Airelle Besson & Nelson Veras, grands chefs du réfectoire des Cordeliers

Publié le par Guillaume Lagrée

Festival Jazz à Saint Germain des Prés

Paris . Réfectoire des Cordeliers

Mercredi 27 mai 2015. 21h.

Airelle Besson : trompette

Nelson Veras : guitare acoustique

L’endroit est magique. Un réfectoire gothique d’une abbaye de moines cordeliers, reconverti en salle de concert pour la 15e édition du Festival Jazz à Saint Germain des Prés. Cela rappelle celui de l’abbaye de l’Epau où se joue chaque année l’Europa Jazz festival du Mans. En moins beau évidemment mais, pour Paris, c’est convenable.

La salle est comble ce qui est réjouissant étant donné la qualité et l’exigence de ce duo « Prélude ».

Une trompette au son hispanique. Elle me rappelle « Sketches of Spain » de Miles Davis et Gil Evans. Evidemment, nous sommes très loin du « Be Bop » (Dizzy Gillespie) mais c’est un autre genre de beauté et ce style de jeu appartient à Dizzy Gillespie. Nelson la rejoint. La musique prend forme et le charme opère. Belle acoustique, pleine d’air et d’espace.

Une ballade s’ensuit. La trompette sonne comme une sirène de pompiers mais en douceur. Le morceau n’a pas encore de titre. Airelle Besson a demandé au public de lui en trouver un. Je propose « Au feu ». L’eau est assurée par la guitare.

Pendant qu’Airelle Besson se bat avec son chevalet et finit par le plier à sa volonté, Nelson Veras joue. Cet homme est l’aisance personnifiée à la guitare. De la trompette sort un son plus viril, plus affirmé. Airelle se balance joliment, allant chercher le son au plus profond d’elle même. Dizzy Gillespie disait qu’il fallait serrer le trou du Q pour bien jouer de la trompette. Il l’avait même dit en direct à la télévision américaine au grand effroi de son épouse, Lorraine. C’était « Full moon in K », l’hommage d’Airelle Besson au trompettiste britannique Kenny Wheeler qui a manifestement exercé une grande influence sur son jeu plus mat que brillant pour parler en termes photographiques.

« Neige ». Superbe attaque de Nelson, bien relayé par Airelle. Plutôt que l’avalanche, c’est le skieur qui enchaîne les courbes avec grâce. Enfin, la musique sonne pleine et énergique.

Nelson enchaîne tout en douceur sur une ballade. La musique vole comme un châle au vent.

Un morceau plus rapide lancé à deux. Solo de guitare. Quel pincement de cordes et quelle articulations dans le propos ! Ses doigts sont des pattes d’araignée qui tissent leur toile sur les cordes de la guitare.
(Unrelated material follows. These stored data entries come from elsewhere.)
(* ===== verification/OffloadRoundtrip.v ===== *)
(** * Coalescing and segmentation are inverse on what they promise to keep

    A run merged by [assemble_tcp_gso_superframe] and cut again by
    [segment_tcp_gso_into] (the kernel does the second step in production; the
    software fallback has the same contract) gives back the members of the
    run: count, payloads, sequence numbers and the flow fields of the header.
    The TCP flags are not among what is kept. *)

From S2P Require Import Prelude Checksum Offload Coalesce Segment.

(** The header positions the coalescer compares, hence preserves. *)
Definition flow_byte (m : TcpSegmentMeta) (i : nat) : Prop :=
  let off := ip_header_len m in
  (if is_ipv6 m then (i < 4 \/ 6 <= i < 40)%nat
   else (i < 2 \/ 8 <= i < 10 \/ 12 <= i < 20)%nat) \/
  (off <= i < off + 4 \/ off + 8 <= i < off + 12 \/ off + 14 <= i < off + 16
   \/ off + 20 <= i < header_len m)%nat.

Lemma slice_eq_lookup (p q : list Z) a n k :
  take n (drop a p) = take n (drop a q) -> (a <= k < a + n)%nat -> p !!! k = q !!! k.
Proof.
  intros H Hk. apply (f_equal (fun l => l !!! (k - a)%nat)) in H.
  rewrite !lookup_total_take_lt, !lookup_total_drop in H by lia.
  by replace (a + (k - a))%nat with k in H by lia.
Qed.

(** The first byte of a coalescible packet is determined by the version for
    IPv4 (no options). *)
Lemma ipv4_first_byte p : ip_header_ok false p -> p !!! 0%nat = 69%Z.
Proof.
  intros (_ & Hs & Hl & _). change 15%Z with (Z.ones 4) in Hl.
  rewrite Z.land_ones in Hl by lia. rewrite Z.shiftr_div_pow2 in Hs by lia.
  change (2 ^ 4)%Z with 16%Z in *. pose proof (Z.div_mod (p !!! 0%nat) 16). lia.
Qed.

Lemma same_flow_bytes a ma b mb i :
  coalescible a ma -> coalescible b mb -> same_flow a ma b mb -> flow_byte ma i -> a !!! i = b !!! i.
Proof.
  intros Ha Hb [Hv Ht Hip Hpo Hac Hwi Hop] Hi. unfold flow_byte, header_len in Hi.
  pose proof (co_hdr _ _ Ha) as Hha. pose proof (co_hdr _ _ Hb) as Hhb. rewrite <-Hv in Hhb.
  destruct Hi as [Hi|[Hi|[Hi|[Hi|Hi]]]].
  - destruct (is_ipv6 ma); destruct Hip as (H1 & H2 & H3).
    + destruct (decide (i < 4)%nat); [apply (slice_eq_lookup a b 0 4); [done|lia]|].
      destruct (decide (i = 6%nat)) as [->|]; [simpl in *; intuition congruence|].
      destruct (decide (i = 7%nat)) as [->|]; [done|].
      apply (slice_eq_lookup a b 8 32); [done|lia].
    + destruct (decide (i = 0%nat)) as [->|]; [by rewrite !ipv4_first_byte|].
      destruct (decide (i = 1%nat)) as [->|]; [done|].
      destruct (decide (i = 8%nat)) as [->|]; [done|].
      destruct (decide (i = 9%nat)) as [->|]; [simpl in *; intuition congruence|].
      apply (slice_eq_lookup a b 12 8); [done|lia].
  - by eapply (slice_eq_lookup a b (ip_header_len ma) 4).
  - apply (slice_eq_lookup a b (ip_header_len ma + 8) 4); [done|lia].
  - apply (slice_eq_lookup a b (ip_header_len ma + 14) 2); [done|lia].
  - apply (slice_eq_lookup a b (ip_header_len ma + 20) (tcp_header_len ma - 20)); [done|lia].
Qed.
(** When nobody has the file locked, the calls of [acquire] go through. *)
Lemma acquire_free role instance pid w :
  validate_instance_name instance = Ret tt ->
  locks w !! lock_path dir role instance = None ->
  exists w', acquire dir [true; true; true; true; true; true] "" role instance pid w =
               (w', Ret (lock_path dir role instance)) /\
    locks w' !! lock_path dir role instance = Some pid /\
    contents w' !! lock_path dir role instance = Some (pid_line pid).
Proof.
  intros Hv Hl. unfold acquire. rewrite Hv. cbn [take fold_left lock_next].
  destruct (contents w !! _); cbn [locks contents]; rewrite Hl;
    eexists; (split; [reflexivity|]); cbn [locks contents]; by rewrite !lookup_insert_eq.
Qed.

Lemma read_pid_line role instance pid w :
  validate_instance_name instance = Ret tt -> (Z.of_N pid < 2 ^ 32)%Z ->
  contents w !! lock_path dir role instance = Some (pid_line pid) ->
  read_instance_pid dir role instance w = Ret (Some (Z.of_N pid)).
Proof.
  intros Hv Hp Hc. unfold read_instance_pid, pid_line in *. rewrite Hv, Hc.
  by rewrite parse_pretty.
Qed.
End LockProofs.

(** ** Properties *)

(** C34. The single-instance lock, in every interleaving of any number of
    processes, with failing calls and exits at any point: at most one process
    holds the lock of a role and instance; while it does, the lock file names
    its PID to [read_instance_pid] and another acquisition fails as already
    running; and when no live process is past [try_lock], an acquisition goes
    through, so neither a crash nor a left-over file blocks an instance. *)
Theorem vpn_lock_exclusive dir h :
  host_reachable dir h ->
  (forall p q role instance, procs h !! p = Some (role, instance, Holding) ->
     procs h !! q = Some (role, instance, Holding) -> p = q) /\
  (forall p role instance, procs h !! p = Some (role, instance, Holding) ->
     read_instance_pid dir role instance (disk h) = Ret (Some (Z.of_N p)) /\
     forall q, acquire dir [true; true; true; true; true; true] "" role instance q (disk h) =
       (disk h, Fail (VpnError_config (msg ("Another " +:+ description role +:+
                  " is already running. Only one instance allowed."))))) /\
  (forall role instance pid, validate_instance_name instance = Ret tt ->
     (forall p pc, procs h !! p = Some (role, instance, pc) -> owns pc = false) ->
     exists w', acquire dir [true; true; true; true; true; true] "" role instance pid (disk h) =
                  (w', Ret (lock_path dir role instance)) /\
       locks w' !! lock_path dir role instance = Some pid).
Proof.
  intros Hi%host_reachable_inv. split_and!.
  - intros p q role inst Hp Hq. apply (hi_owned _ _ Hi) in Hp, Hq; [|done..]. congruence.
  - intros p role inst Hp. destruct (hi_names _ _ Hi _ _ _ _ Hp) as [Hpid Hv].
    pose proof (hi_pid _ _ Hi _ _ _ Hp) as Hc.
    split; [by apply read_pid_line|]. intros q.
    pose proof (hi_owned _ _ Hi _ _ _ _ Hp eq_refl) as Hl.
    unfold acquire. rewrite Hv. cbn [take fold_left lock_next]. by rewrite Hc, Hl.
  - intros role inst pid Hv Hnone. destruct (acquire_free dir role inst pid (disk h) Hv)
      as (w' & Ha & Hl & _); [|by exists w'].
    destruct (locks (disk h) !! _) as [p|] eqn:Hl; [|done].
    apply (hi_owner _ _ Hi) in Hl as (r & i & pc & Hp & Ho & [-> ->]%lock_path_inj).
    by rewrite (Hnone _ _ Hp) in Ho.
Qed.

(** Names and files correspond: for a valid instance name the lock file name
    gives the instance back for its role only, the listing of the runtime
    directory is, sorted, exactly the valid names whose lock file is there, and
    no two (role, instance) pairs share a lock, socket or pipe. *)
Theorem instance_files_exact dir entries :
  (forall role instance, validate_instance_name instance = Ret tt ->
     forall role', instance_from_lock_name (runtime_base_name role instance +:+ ".lock") role' =
       if decide (role = role') then Some instance else None) /\
  (forall role instance, instance ∈ list_locked_instances (Some entries) role <->
     validate_instance_name instance = Ret tt /\
     (runtime_base_name role instance +:+ ".lock") ∈ entries) /\
  (forall role, Sorted String.le (list_locked_instances (Some entries) role)) /\
  (forall r r' i i', lock_path dir r i = lock_path dir r' i' \/
     socket_path dir r i = socket_path dir r' i' \/ pipe_name r i = pipe_name r' i' ->
     r = r' /\ i = i').
Proof.
  split_and!.
  - intros role inst Hv role'. apply validate_instance_iff in Hv as [Hne _].
    case_decide as Hr; [subst; by apply lock_name_iff|].
    destruct (instance_from_lock_name _ _) as [i|] eqn:Hi; [|done].
    apply lock_name_iff in Hi as [_ Hi]. apply append_inj_r, base_name_inj in Hi as [? _]. done.
  - intros role inst. unfold list_locked_instances. rewrite merge_sort_Permutation, list_elem_of_omap.
    split.
    + intros (f & Hf & Hi). destruct (instance_from_lock_name f role) as [i|] eqn:He; [|done].
      cbn in Hi. destruct (validate_instance_name i) as [[]| |] eqn:Hv; simplify_eq.
      by apply lock_name_iff in He as [_ ->].
    + intros [Hv Hf]. eexists; split; [exact Hf|]. pose proof Hv as [Hne _]%validate_instance_iff.
      rewrite (proj2 (lock_name_iff _ _ _) (conj Hne eq_refl)). cbn. by rewrite Hv.
  - intros role. apply Sorted_merge_sort. apply _.
  - intros r r' i i' [Hp|[Hp|Hp]]; [by eapply instance_file_inj..|].
    by apply append_inj_l, base_name_inj in Hp.
Qed.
L'expression " guitare sèche " est inappropriée à la façon dont joue Nelson Veras. Le souffle de la trompette vient soulever cette toile sans la rompre.

C’ était « Grand Central » (John Coltrane) suivi d’un morceau en première mondiale, sans titre pour l’instant.
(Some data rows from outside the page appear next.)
(* ===== verification/Dirs.v ===== *)
(** * Directories of the program ([src/runtime.rs])

    The directories on Windows, and the creation of the runtime and log
    directories on Unix with their permissions. *)

From S2P Require Import Prelude Text Runtime.

#[local] Open Scope string_scope.

(** ** Windows *)

(** [Path::join] of a relative part. *)
Definition win_join (base path : string) : string :=
  match base, strip_suffix "\" base with
  | "", _ | _, Some _ => base +:+ path
  | _, None => base +:+ "\" +:+ path
  end.

Section Windows.
Context (env : string -> option string) (known_folder : option string).

Definition program_data_dir : string :=
  match env_dir env "ProgramData" with
  | Some dir => dir
  | None => default "C:\ProgramData" known_folder
  end.

Definition win_runtime_dir : string := default (win_join program_data_dir "ezvpn") (env_dir env "EZVPN_RUNTIME_DIR").
Definition win_log_dir : string :=
  default (win_join (win_join program_data_dir "ezvpn") "logs") (env_dir env "EZVPN_LOG_DIR").
Definition win_config_dir : string := win_join program_data_dir "ezvpn".
End Windows.

(** ** Creating directories *)

(** The directories with their modes; a path is the list of its components,
    the last one first. *)
Abbreviation path := (list string).
Abbreviation dirs := (gmap (list string) Z).

(** The results of the calls of a process, and its [umask]. *)
Record dir_calls : Type := mkDirCalls { dc_mkdir : path -> bool; dc_chmod : bool; dc_umask : Z }.

Section Create.
Context (c : dir_calls).

(** [mkdir] of a missing directory. *)
Definition mkdir (fs : dirs) (dir : path) (mode : Z) : dirs * bool :=
  if dc_mkdir c dir then (<[dir := Z.land mode (Z.lnot (dc_umask c))]> fs, true) else (fs, false).

(** [DirBuilder] with [recursive(true)]: the missing ancestors are created too. *)
Fixpoint create_dir_all (fs : dirs) (dir : path) (mode : Z) : dirs * bool :=
  match fs !! dir with
  | Some _ => (fs, true)
  | None =>
      match dir with
      | [] => (fs, true)
      | _ :: parent =>
          match create_dir_all fs parent mode with
          | (fs, true) => mkdir fs dir mode
          | (fs, false) => (fs, false)
          end
      end
  end.

Definition ensure_dir (fs : dirs) (dir : path) (mode : Z) : dirs * option path :=
  match create_dir_all fs dir mode with
  | (fs, true) => (fs, Some dir)
  | (fs, false) => (fs, None)
  end.

(** 0755 and 0700. *)
Definition RUNTIME_MODE : Z := 493.
Definition LOG_MODE : Z := 448.

Definition ensure_runtime_dir (fs : dirs) (dir : path) : dirs * option path :=
  match ensure_dir fs dir RUNTIME_MODE with
  | (fs, Some dir) => if dc_chmod c then (<[dir := RUNTIME_MODE]> fs, Some dir) else (fs, None)
  | r => r
  end.

Definition ensure_log_dir (fs : dirs) (dir : path) : dirs * option path := ensure_dir fs dir LOG_MODE.

(** ** Who can get at them *)

(** What [create_dir_all] leaves: the directories that were there as they were,
    and new ones with no more than [mode]. *)
Definition extends_with (mode : Z) (fs fs' : dirs) : Prop :=
  forall p m, fs' !! p = Some m -> fs !! p = Some m \/ fs !! p = None /\ m = Z.land mode (Z.lnot (dc_umask c)).

Lemma create_dir_all_spec fs dir mode :
  let '(fs', ok) := create_dir_all fs dir mode in
  extends_with mode fs fs' /\ (forall p m, fs !! p = Some m -> fs' !! p = Some m) /\
  (ok = true -> dir <> [] -> is_Some (fs' !! dir)).
Proof.
  induction dir as [|name parent IH]; cbn [create_dir_all].
  - destruct (fs !! []) eqn:Hf; split_and!; try done; by left.
  - destruct (fs !! (name :: parent)) as [m0|] eqn:Hf; [split_and!; [by left|done|by rewrite Hf]|].
    destruct (create_dir_all fs parent mode) as [fs1 ok]. destruct IH as (He & Hk & _).
    destruct ok; [|by split_and!]. unfold mkdir. destruct (dc_mkdir c (name :: parent)); [|by split_and!].
    split_and!.
    + intros p m Hp. apply lookup_insert_Some in Hp as [[<- <-]|[Hne Hp]]; [by right|by apply He].
    + intros p m Hp. rewrite lookup_insert_ne; [by apply Hk|congruence].
    + intros _ _. rewrite lookup_insert_eq. by eexists.
Qed.

(** The bits of a new directory are among those asked for. *)
Lemma masked_bits mode others : Z.land mode others = 0%Z -> Z.land (Z.land mode (Z.lnot (dc_umask c))) others = 0%Z.
Proof. intros Hm. by rewrite <-Z.land_assoc, (Z.land_comm (Z.lnot _)), Z.land_assoc, Hm. Qed.

(** Preparing the directories, whatever the [umask]: the runtime directory ends
    up with mode 0755 or the call fails; nobody but the owner can write to it or
    to an ancestor that was created for it, and directories that were there keep
    their modes.  The log directory keeps its mode if it was there; if not, it
    and its new ancestors give the group and the others nothing. *)
Theorem ensured_dirs_exact (fs : dirs) (dir : path) :
  dir <> [] ->
  (let '(fs', r) := ensure_runtime_dir fs dir in
   (forall p m, p <> dir -> fs !! p = Some m -> fs' !! p = Some m) /\
   (forall p m, fs !! p = None -> fs' !! p = Some m -> Z.land m 18 = 0%Z) /\
   (r = Some dir /\ fs' !! dir = Some RUNTIME_MODE \/ r = None)) /\
  (let '(fs', r) := ensure_log_dir fs dir in
   (forall p m, fs !! p = Some m -> fs' !! p = Some m) /\
   (forall p m, fs !! p = None -> fs' !! p = Some m -> Z.land m 63 = 0%Z) /\
   (r = Some dir /\ is_Some (fs' !! dir) \/ r = None)).
Proof.
  intros Hne. unfold ensure_runtime_dir, ensure_log_dir, ensure_dir.
  assert (Hnew : forall mode others fs1, extends_with mode fs fs1 -> Z.land mode others = 0%Z ->
    forall p m, fs !! p = None -> fs1 !! p = Some m -> Z.land m others = 0%Z).
  { intros mode others fs1 He Hm p m Hn Hp. destruct (He p m Hp) as [?|[_ ->]]; [congruence|by apply masked_bits]. }
  split.
  - pose proof (create_dir_all_spec fs dir RUNTIME_MODE) as Hs. destruct (create_dir_all fs dir RUNTIME_MODE) as [fs1 ok].
    destruct Hs as (He & Hk & Hd). specialize (Hnew _ 18%Z _ He eq_refl).
    destruct ok; [destruct (dc_chmod c)|]; [|by split_and!; auto..]. split_and!.
    + intros p m Hp Hf. rewrite lookup_insert_ne by done. by apply Hk.
    + intros p m Hn Hp. apply lookup_insert_Some in Hp as [[_ <-]|[_ Hp]]; [done|by eapply Hnew].
    + left. by rewrite lookup_insert_eq.
  - pose proof (create_dir_all_spec fs dir LOG_MODE) as Hs. destruct (create_dir_all fs dir LOG_MODE) as [fs1 ok].
    destruct Hs as (He & Hk & Hd). specialize (Hnew _ 63%Z _ He eq_refl). destruct ok; split_and!; auto.
Qed.
End Create.

(** A log directory under a missing parent, with [umask] 022: both are private. *)
Example sample_log_dir :
  (ensure_log_dir (mkDirCalls (fun _ => true) true 18) (<[["var"] := 493%Z]> ∅) ["ezvpn"; "log"; "var"]).1 =
  <[["ezvpn"; "log"; "var"] := 448%Z]> (<[["log"; "var"] := 448%Z]> (<[["var"] := 493%Z]> ∅)).
Proof. reflexivity. Qed.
« Pouki Pouki ». Un petit air dansant, presque de carnaval antillais. Ils peuvent aussi swinguer quand ils veulent. Ca, c’est beau. Airelle nous remercie pour notre écoute attentive. Le lieu et la musique l’imposent.

Pour finir, en toute logique, « Time to say goodbye ». Nelson égrène ses notes comme les perles d’un collier. Son nostalgique, style musique de film après la bataille quand il s’agit de compter les morts et les blessés. Très beau son de trompette. Le micro ne me paraît pas indispensable au vu de l’acoustique de la salle et de l’écoute attentive du public mais, du moins, il ne gêne pas.

RAPPEL

Airelle Besson nous remercie de nouveau pour la qualité de notre écoute. C’est notre remerciement pour la qualité de cette musique.

Nelson Veras annonce dans un portugais impeccable (le portugais des Brésiliens est plus intelligible que celui des Portugais car mieux articulé) un morceau de Toninho Horta. Le titre m’échappe tout de même. Peu importe, « music speaks for itself » disait Miles Davis. Au rythme de la guitare, cela sonne tout de suite brésilien. C’est la mignardise finale.